--- EXTRACTED MATERIAL Enclosed Below ---

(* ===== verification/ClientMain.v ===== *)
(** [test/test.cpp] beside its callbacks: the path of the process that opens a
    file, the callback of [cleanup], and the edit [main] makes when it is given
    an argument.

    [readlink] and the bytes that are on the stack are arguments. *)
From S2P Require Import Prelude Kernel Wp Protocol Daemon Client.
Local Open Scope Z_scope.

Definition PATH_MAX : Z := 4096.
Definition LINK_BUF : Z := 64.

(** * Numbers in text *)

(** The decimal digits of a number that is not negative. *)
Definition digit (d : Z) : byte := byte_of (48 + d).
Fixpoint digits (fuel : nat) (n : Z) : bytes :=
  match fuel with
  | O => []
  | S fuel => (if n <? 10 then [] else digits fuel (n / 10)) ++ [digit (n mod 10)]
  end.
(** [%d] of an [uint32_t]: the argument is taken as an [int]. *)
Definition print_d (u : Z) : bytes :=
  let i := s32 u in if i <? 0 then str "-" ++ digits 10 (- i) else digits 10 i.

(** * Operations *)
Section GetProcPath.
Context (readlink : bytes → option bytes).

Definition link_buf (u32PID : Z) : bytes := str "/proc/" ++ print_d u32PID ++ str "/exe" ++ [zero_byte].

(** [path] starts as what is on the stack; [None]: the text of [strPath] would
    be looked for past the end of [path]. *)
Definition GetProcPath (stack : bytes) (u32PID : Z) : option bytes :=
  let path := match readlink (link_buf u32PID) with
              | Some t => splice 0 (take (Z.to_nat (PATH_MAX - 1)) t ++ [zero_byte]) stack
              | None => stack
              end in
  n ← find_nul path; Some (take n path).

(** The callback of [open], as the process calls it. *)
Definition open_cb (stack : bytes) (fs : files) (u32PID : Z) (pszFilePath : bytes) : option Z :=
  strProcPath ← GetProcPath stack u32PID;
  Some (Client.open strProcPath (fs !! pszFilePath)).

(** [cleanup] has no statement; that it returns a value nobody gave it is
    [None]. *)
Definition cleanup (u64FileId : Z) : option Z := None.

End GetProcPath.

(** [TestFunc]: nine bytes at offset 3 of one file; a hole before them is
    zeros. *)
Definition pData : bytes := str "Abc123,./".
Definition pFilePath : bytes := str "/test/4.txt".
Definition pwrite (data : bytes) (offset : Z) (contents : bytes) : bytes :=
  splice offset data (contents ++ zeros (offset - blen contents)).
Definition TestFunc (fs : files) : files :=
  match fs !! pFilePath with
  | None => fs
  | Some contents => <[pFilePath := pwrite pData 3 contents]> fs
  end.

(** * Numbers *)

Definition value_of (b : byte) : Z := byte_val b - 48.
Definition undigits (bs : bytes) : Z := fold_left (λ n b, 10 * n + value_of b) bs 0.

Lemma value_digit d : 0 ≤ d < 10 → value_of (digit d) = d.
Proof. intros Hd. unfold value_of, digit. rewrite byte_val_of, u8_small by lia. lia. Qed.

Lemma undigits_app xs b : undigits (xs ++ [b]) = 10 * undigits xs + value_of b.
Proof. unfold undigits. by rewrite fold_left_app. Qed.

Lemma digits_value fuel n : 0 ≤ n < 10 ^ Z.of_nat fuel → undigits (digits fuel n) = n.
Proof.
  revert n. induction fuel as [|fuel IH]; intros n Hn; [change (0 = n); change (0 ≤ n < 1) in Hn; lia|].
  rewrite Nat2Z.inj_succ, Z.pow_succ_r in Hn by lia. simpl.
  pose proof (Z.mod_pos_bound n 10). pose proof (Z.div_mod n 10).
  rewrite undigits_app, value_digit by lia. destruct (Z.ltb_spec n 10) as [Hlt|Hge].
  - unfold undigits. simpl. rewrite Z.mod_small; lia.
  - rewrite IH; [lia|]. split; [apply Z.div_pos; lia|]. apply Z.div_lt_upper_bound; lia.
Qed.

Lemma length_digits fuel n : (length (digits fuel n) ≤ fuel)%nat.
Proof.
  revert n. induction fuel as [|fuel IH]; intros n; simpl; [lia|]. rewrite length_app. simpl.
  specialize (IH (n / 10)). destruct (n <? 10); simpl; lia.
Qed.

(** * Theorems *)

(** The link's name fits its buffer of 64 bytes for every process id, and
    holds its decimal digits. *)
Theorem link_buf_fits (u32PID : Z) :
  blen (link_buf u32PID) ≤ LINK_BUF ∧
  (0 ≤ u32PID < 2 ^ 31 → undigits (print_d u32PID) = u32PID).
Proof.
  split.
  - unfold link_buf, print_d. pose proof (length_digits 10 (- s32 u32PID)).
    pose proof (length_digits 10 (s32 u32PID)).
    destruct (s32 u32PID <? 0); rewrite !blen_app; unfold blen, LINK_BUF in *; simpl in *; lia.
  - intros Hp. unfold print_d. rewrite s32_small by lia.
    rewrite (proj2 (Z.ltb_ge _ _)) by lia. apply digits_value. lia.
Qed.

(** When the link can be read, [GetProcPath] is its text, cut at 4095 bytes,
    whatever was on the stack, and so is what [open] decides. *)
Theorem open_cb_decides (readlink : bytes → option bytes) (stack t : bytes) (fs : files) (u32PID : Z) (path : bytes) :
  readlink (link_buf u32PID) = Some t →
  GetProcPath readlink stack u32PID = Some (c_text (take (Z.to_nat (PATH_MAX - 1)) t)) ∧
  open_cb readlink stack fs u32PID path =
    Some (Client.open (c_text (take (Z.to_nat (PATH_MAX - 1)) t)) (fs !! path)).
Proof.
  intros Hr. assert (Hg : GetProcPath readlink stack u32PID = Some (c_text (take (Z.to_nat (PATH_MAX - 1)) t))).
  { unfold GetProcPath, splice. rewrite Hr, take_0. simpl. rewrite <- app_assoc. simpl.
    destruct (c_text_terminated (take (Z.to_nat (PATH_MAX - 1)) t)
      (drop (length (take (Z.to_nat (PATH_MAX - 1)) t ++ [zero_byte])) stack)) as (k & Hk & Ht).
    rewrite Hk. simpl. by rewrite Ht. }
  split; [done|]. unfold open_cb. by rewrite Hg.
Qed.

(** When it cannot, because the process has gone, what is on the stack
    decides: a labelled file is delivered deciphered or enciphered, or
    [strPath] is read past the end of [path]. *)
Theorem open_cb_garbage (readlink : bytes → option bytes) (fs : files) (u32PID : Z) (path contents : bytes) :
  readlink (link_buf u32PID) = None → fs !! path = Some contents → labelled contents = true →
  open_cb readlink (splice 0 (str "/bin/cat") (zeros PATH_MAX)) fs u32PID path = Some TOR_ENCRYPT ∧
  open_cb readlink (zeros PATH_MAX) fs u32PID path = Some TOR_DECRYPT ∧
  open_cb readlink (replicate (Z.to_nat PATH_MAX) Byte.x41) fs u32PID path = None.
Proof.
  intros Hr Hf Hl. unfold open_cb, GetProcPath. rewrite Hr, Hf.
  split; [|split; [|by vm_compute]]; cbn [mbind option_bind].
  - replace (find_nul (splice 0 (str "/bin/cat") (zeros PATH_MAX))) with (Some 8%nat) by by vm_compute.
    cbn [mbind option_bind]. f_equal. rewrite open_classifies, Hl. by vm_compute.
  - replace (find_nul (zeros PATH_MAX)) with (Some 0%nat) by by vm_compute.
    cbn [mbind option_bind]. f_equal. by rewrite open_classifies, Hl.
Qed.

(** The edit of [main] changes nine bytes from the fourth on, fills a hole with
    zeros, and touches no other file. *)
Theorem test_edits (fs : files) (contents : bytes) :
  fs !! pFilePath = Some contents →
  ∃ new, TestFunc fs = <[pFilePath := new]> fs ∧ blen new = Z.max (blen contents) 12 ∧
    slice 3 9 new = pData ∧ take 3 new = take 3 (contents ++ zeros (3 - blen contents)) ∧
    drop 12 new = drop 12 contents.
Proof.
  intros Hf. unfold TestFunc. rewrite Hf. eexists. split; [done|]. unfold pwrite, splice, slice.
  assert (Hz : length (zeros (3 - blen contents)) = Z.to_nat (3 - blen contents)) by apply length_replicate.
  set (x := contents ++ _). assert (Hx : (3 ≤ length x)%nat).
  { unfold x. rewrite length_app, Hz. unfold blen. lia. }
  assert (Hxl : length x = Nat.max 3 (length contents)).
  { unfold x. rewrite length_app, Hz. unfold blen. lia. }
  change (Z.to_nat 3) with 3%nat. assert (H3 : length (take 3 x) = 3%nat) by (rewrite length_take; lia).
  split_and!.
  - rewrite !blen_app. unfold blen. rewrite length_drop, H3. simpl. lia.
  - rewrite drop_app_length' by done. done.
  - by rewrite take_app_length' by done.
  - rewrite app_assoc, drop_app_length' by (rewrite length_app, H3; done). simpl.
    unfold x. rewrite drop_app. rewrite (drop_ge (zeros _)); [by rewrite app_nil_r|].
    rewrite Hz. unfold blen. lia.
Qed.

--- End of Enclosed EXTRACTED MATERIAL ---

** TRY IT **
Only one part of the material above is to be transcribed, namely the lines starting with the line that has "Definition value_of (b" and going on through the line that has "whatever was on", exactly as they stand.

** SOLUTION FOR THIS PROBLEM **
Definition value_of (b : byte) : Z := byte_val b - 48.
Definition undigits (bs : bytes) : Z := fold_left (λ n b, 10 * n + value_of b) bs 0.

Lemma value_digit d : 0 ≤ d < 10 → value_of (digit d) = d.
Proof. intros Hd. unfold value_of, digit. rewrite byte_val_of, u8_small by lia. lia. Qed.

Lemma undigits_app xs b : undigits (xs ++ [b]) = 10 * undigits xs + value_of b.
Proof. unfold undigits. by rewrite fold_left_app. Qed.

Lemma digits_value fuel n : 0 ≤ n < 10 ^ Z.of_nat fuel → undigits (digits fuel n) = n.
Proof.
  revert n. induction fuel as [|fuel IH]; intros n Hn; [change (0 = n); change (0 ≤ n < 1) in Hn; lia|].
  rewrite Nat2Z.inj_succ, Z.pow_succ_r in Hn by lia. simpl.
  pose proof (Z.mod_pos_bound n 10). pose proof (Z.div_mod n 10).
  rewrite undigits_app, value_digit by lia. destruct (Z.ltb_spec n 10) as [Hlt|Hge].
  - unfold undigits. simpl. rewrite Z.mod_small; lia.
  - rewrite IH; [lia|]. split; [apply Z.div_pos; lia|]. apply Z.div_lt_upper_bound; lia.
Qed.

Lemma length_digits fuel n : (length (digits fuel n) ≤ fuel)%nat.
Proof.
  revert n. induction fuel as [|fuel IH]; intros n; simpl; [lia|]. rewrite length_app. simpl.
  specialize (IH (n / 10)). destruct (n <? 10); simpl; lia.
Qed.

(** * Theorems *)

(** The link's name fits its buffer of 64 bytes for every process id, and
    holds its decimal digits. *)
Theorem link_buf_fits (u32PID : Z) :
  blen (link_buf u32PID) ≤ LINK_BUF ∧
  (0 ≤ u32PID < 2 ^ 31 → undigits (print_d u32PID) = u32PID).
Proof.
  split.
  - unfold link_buf, print_d. pose proof (length_digits 10 (- s32 u32PID)).
    pose proof (length_digits 10 (s32 u32PID)).
    destruct (s32 u32PID <? 0); rewrite !blen_app; unfold blen, LINK_BUF in *; simpl in *; lia.
  - intros Hp. unfold print_d. rewrite s32_small by lia.
    rewrite (proj2 (Z.ltb_ge _ _)) by lia. apply digits_value. lia.
Qed.

(** When the link can be read, [GetProcPath] is its text, cut at 4095 bytes,
    whatever was on the stack, and so is what [open] decides. *)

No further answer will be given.